• Exercise prompt: In the entries that follow, find every line containing "contradiction" and copy it.
========================
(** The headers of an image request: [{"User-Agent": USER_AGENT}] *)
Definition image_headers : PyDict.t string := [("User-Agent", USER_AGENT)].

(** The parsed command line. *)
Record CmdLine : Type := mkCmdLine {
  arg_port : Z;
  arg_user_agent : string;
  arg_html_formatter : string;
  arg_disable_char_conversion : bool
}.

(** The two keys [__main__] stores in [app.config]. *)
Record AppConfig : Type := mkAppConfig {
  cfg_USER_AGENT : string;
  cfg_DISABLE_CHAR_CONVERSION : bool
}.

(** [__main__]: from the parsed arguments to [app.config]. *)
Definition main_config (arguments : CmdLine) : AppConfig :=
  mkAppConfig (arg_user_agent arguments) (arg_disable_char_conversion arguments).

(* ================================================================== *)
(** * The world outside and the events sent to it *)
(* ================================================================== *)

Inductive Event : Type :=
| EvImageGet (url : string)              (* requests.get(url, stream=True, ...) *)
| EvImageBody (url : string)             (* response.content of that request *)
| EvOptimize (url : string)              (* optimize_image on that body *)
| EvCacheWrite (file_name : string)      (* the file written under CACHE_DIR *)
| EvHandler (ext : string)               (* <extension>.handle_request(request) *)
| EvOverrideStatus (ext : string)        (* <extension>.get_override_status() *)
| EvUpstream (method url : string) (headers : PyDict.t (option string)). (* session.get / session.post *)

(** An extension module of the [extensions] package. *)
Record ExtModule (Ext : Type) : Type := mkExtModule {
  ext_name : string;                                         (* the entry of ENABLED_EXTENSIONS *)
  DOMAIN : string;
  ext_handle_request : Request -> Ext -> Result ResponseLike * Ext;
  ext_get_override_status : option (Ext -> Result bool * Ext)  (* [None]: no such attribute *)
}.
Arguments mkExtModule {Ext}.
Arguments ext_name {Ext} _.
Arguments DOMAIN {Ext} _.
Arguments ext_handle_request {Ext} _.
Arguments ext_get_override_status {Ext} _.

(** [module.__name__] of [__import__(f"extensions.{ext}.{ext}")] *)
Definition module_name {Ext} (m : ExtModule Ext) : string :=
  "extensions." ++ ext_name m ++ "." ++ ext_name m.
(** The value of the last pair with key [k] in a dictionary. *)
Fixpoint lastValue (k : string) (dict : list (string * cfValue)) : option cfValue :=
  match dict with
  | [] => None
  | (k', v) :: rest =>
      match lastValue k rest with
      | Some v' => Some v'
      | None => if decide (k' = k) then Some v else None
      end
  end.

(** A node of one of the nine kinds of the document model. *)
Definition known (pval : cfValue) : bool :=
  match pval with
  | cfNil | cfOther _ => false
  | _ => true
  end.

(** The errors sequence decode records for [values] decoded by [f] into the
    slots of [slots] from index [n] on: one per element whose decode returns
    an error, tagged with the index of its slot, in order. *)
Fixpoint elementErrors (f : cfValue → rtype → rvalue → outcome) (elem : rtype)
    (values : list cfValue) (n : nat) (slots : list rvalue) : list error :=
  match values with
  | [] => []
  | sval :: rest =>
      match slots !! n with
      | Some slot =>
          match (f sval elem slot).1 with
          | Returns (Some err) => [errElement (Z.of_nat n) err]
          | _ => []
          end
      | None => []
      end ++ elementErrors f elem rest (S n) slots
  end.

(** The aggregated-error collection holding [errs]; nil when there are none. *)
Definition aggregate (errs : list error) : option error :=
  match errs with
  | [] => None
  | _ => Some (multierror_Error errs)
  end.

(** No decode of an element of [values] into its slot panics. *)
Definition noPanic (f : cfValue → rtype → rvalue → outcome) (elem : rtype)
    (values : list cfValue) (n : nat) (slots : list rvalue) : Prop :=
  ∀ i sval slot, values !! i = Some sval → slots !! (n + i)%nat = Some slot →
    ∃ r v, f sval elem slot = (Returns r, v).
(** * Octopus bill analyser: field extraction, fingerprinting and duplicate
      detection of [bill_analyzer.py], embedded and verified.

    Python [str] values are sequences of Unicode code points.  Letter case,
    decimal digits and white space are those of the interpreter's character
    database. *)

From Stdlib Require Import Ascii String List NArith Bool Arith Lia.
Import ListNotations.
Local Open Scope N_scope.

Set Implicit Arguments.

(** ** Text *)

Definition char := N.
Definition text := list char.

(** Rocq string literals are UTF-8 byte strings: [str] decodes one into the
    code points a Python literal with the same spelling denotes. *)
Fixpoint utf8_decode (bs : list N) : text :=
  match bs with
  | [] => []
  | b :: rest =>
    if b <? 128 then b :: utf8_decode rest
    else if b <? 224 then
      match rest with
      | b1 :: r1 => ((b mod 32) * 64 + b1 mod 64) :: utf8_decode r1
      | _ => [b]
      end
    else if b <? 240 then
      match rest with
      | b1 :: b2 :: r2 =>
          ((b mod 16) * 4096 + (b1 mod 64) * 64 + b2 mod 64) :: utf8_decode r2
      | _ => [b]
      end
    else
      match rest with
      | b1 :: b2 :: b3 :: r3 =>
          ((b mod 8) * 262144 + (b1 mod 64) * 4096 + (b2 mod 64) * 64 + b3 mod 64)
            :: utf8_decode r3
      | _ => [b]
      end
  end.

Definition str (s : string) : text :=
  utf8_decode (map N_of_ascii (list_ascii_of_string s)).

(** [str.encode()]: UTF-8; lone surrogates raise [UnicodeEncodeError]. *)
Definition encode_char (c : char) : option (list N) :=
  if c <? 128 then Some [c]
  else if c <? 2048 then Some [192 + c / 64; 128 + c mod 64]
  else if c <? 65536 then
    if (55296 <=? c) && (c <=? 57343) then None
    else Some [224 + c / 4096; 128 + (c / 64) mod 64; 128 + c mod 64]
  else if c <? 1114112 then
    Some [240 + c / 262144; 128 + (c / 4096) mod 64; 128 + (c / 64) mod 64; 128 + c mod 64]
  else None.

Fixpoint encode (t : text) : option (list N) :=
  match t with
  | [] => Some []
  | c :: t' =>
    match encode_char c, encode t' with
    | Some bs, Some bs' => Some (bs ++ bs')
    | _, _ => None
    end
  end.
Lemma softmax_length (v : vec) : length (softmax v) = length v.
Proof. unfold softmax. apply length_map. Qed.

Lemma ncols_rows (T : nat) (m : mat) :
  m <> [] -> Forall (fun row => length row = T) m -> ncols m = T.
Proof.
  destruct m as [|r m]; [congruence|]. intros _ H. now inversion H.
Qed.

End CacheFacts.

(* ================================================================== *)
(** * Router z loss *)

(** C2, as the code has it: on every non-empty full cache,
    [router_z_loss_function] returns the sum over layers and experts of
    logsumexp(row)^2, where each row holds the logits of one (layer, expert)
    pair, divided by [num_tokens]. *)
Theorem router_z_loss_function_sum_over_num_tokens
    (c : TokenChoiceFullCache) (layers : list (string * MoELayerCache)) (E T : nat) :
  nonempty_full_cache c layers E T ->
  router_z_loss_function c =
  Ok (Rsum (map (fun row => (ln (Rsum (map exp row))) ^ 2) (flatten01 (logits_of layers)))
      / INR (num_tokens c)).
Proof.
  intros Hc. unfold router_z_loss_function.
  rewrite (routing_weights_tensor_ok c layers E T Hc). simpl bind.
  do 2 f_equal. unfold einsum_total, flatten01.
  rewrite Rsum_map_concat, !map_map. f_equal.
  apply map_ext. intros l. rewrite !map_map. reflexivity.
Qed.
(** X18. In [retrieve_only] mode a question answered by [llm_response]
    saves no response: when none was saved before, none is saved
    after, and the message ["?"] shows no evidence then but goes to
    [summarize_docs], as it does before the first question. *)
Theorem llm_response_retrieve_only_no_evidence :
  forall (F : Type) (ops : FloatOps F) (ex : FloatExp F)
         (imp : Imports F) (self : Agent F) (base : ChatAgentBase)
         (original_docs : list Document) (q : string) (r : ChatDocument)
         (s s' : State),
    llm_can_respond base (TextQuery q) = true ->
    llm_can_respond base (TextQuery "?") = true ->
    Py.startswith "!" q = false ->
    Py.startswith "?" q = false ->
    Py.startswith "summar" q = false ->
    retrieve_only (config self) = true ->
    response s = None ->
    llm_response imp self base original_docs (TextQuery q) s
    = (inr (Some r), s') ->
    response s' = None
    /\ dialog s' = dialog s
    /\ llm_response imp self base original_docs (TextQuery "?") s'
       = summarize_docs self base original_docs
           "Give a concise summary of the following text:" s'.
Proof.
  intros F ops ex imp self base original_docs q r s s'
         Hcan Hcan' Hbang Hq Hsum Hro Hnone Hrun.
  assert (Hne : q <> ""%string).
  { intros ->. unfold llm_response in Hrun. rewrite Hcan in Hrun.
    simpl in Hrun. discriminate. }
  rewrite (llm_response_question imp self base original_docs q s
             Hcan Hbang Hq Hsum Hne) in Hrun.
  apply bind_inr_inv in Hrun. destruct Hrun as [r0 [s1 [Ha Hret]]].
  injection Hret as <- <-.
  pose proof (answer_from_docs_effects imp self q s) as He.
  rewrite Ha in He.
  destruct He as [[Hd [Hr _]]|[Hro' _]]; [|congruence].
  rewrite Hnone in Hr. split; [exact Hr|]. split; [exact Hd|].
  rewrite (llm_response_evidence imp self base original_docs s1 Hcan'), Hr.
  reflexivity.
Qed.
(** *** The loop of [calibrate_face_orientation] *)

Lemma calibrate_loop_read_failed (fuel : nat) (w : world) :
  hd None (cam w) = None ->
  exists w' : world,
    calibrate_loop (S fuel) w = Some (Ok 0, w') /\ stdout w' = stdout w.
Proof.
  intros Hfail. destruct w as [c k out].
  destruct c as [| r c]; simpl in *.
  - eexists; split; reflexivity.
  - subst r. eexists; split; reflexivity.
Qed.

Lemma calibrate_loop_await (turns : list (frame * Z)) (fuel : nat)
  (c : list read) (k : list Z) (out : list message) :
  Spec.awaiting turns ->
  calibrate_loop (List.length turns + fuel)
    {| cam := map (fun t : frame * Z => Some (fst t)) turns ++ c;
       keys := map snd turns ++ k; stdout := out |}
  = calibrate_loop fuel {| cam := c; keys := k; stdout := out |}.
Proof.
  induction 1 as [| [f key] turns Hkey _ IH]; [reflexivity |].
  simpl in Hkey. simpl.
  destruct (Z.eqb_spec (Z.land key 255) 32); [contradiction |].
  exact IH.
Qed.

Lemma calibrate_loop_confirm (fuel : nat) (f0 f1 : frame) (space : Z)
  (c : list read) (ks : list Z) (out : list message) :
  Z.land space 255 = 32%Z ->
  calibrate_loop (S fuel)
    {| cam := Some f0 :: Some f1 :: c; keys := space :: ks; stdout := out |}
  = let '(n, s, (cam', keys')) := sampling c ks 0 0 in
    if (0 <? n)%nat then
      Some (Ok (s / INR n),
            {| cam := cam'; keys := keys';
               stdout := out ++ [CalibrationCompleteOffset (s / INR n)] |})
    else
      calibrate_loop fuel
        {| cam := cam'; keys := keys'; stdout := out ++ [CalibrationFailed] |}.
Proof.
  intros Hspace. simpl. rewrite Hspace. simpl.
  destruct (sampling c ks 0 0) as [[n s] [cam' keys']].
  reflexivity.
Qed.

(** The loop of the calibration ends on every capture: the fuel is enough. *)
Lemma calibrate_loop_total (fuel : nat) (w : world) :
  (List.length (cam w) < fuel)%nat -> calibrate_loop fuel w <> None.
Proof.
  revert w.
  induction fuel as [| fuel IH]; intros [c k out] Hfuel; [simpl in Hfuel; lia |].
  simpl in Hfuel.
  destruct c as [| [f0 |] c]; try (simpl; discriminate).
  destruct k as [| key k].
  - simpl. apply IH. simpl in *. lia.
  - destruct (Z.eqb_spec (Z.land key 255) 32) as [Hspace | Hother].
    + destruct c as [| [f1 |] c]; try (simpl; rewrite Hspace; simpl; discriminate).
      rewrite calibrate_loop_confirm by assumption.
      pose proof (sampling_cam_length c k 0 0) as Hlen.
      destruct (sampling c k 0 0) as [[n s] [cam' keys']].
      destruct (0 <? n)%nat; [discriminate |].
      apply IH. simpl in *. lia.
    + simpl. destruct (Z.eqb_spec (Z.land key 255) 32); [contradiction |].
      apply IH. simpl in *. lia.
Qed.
========================
• Written response:
  destruct (Z.eqb_spec (Z.land key 255) 32); [contradiction |].
    + simpl. destruct (Z.eqb_spec (Z.land key 255) 32); [contradiction |].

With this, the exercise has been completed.